There is, apparently, a philosophy behind the fees. The Indian Institutes of Management are now, quite literally, being made to pay for having come robustly of age. The Union human resource development minister, Mr Murli Manohar Joshi, has directed the six IIMs to cut their annual fees down to Rs 30,000 from Rs 1.5 lakh, from the 2004-05 session. This happened on the day that the Lok Sabha was dissolved, with the IIMs only coming to know of it from the press. The directive comes at the end of a long struggle of wills between Mr Joshi and the IIMs. At the heart of this struggle is the issue of these institutions’ autonomy, even as Mr Joshi’s misguided peremptoriness becomes yet another instance of his ministry’s agency in bringing about the decline of quality higher education in the country. The IIMs have, of course, been prepared for this, and their earlier cautiously diplomatic rhetoric in keeping Mr Joshi’s meddlesomeness at bay has now been sharpened into a more concerted and definite resistance. The chairman of IIM Ahmedabad had earlier declined a large part of the ministry’s annual grant on grounds of “social responsibility”. His institute had enough money to support its own expenditure; so Mr Joshi should spend the government’s money on more essential expenses. That this was a move to minimize obligations to the ministry and thereby pre-empt inroads into its academic independence had occurred to most. Eminent Catholic schools in Calcutta have done this sort of thing with the West Bengal government to fend off interference.
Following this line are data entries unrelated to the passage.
(* ===== verification/FileSink.v ===== *)
(** * The rolling writer of the file sinks

    src/tram/connectors/file_sink_common.py from [StagedFileTarget] on: the
    publication manifest of a source unit, the backends, and [RollingWriter].

    A method is a program of [CtlMonad]; its state is the writer beside the
    state of the backend.  [RollingFileBackend] is the interface between them;
    its local instance runs on a disk with a page cache, where every system
    call may fail and only what was synced survives a power loss, its SFTP
    instance on the calls of an SFTP client, which are parameters.

    The clock is an argument of [write].  Paths are their normalized text;
    [..] components, links and renamed directories are outside the model. *)

From Stdlib Require Import ZArith Lia Ascii String Strings.Byte.
From stdpp Require Import base tactics list strings gmap option.
From S2P Require Import Prelude PyStr IsoTime PyVal Paths Transforms CounterDelta Accounting ExecKeys ExecMonad FileNames CtlMonad.
Import stdpp.list.

#[local] Open Scope Z_scope.
#[local] Open Scope list_scope.
#[local] Open Scope tram_scope.

Module FileSink.
Import PyVal Transforms CounterDelta Accounting ExecKeys FileNames CtlMonad.

Notation state_key := (list (string * string)).
Notation source_key := (string * string * string)%type.

(** [SinkError] is a [TramError]. *)
Definition SinkError (what : string) : exn := Exn CTram what.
Mr Joshi’s directive is, of course, propped up by a highly selective and ad hoc reading of the U.R. Rao committee recommendations. Ironically, Mr Rao is now distancing himself from this particular use of his own report. He feels that there has been a misapplication of the letter of his recommendations, while disregarding the spirit in which they were made. Mr Joshi’s meddling with the IIMs goes well beyond the issue of the fees. The democratization of quality management education must also include a single national-level entrance examination and the scrapping of the group discussion assessments (because they lead to social discrimination). But most damagingly, he has decided to tinker with the student-teacher ratio, demanding that the IIMs take in considerably more students. They might even be asked to cut down on staff and allocate more work to those who are still on the rolls. Mr Joshi’s inability to distinguish between the demands of excellence and elitist excess comes garbed, therefore, in a rhetoric of democratic utilitarianism.

The faculty and students of these distinguished institutes feel that Mr Joshi’s measures are addressing a problem which simply does not exist. The IIMs remain strictly meritocratic, and nobody who has cleared admissions has been turned away for not being able to afford the fees. By forcing the IIMs to accept Central subsidies, Mr Joshi proves yet again that his own regressive notions of higher education are inimical to the spirit of both autonomy and merit.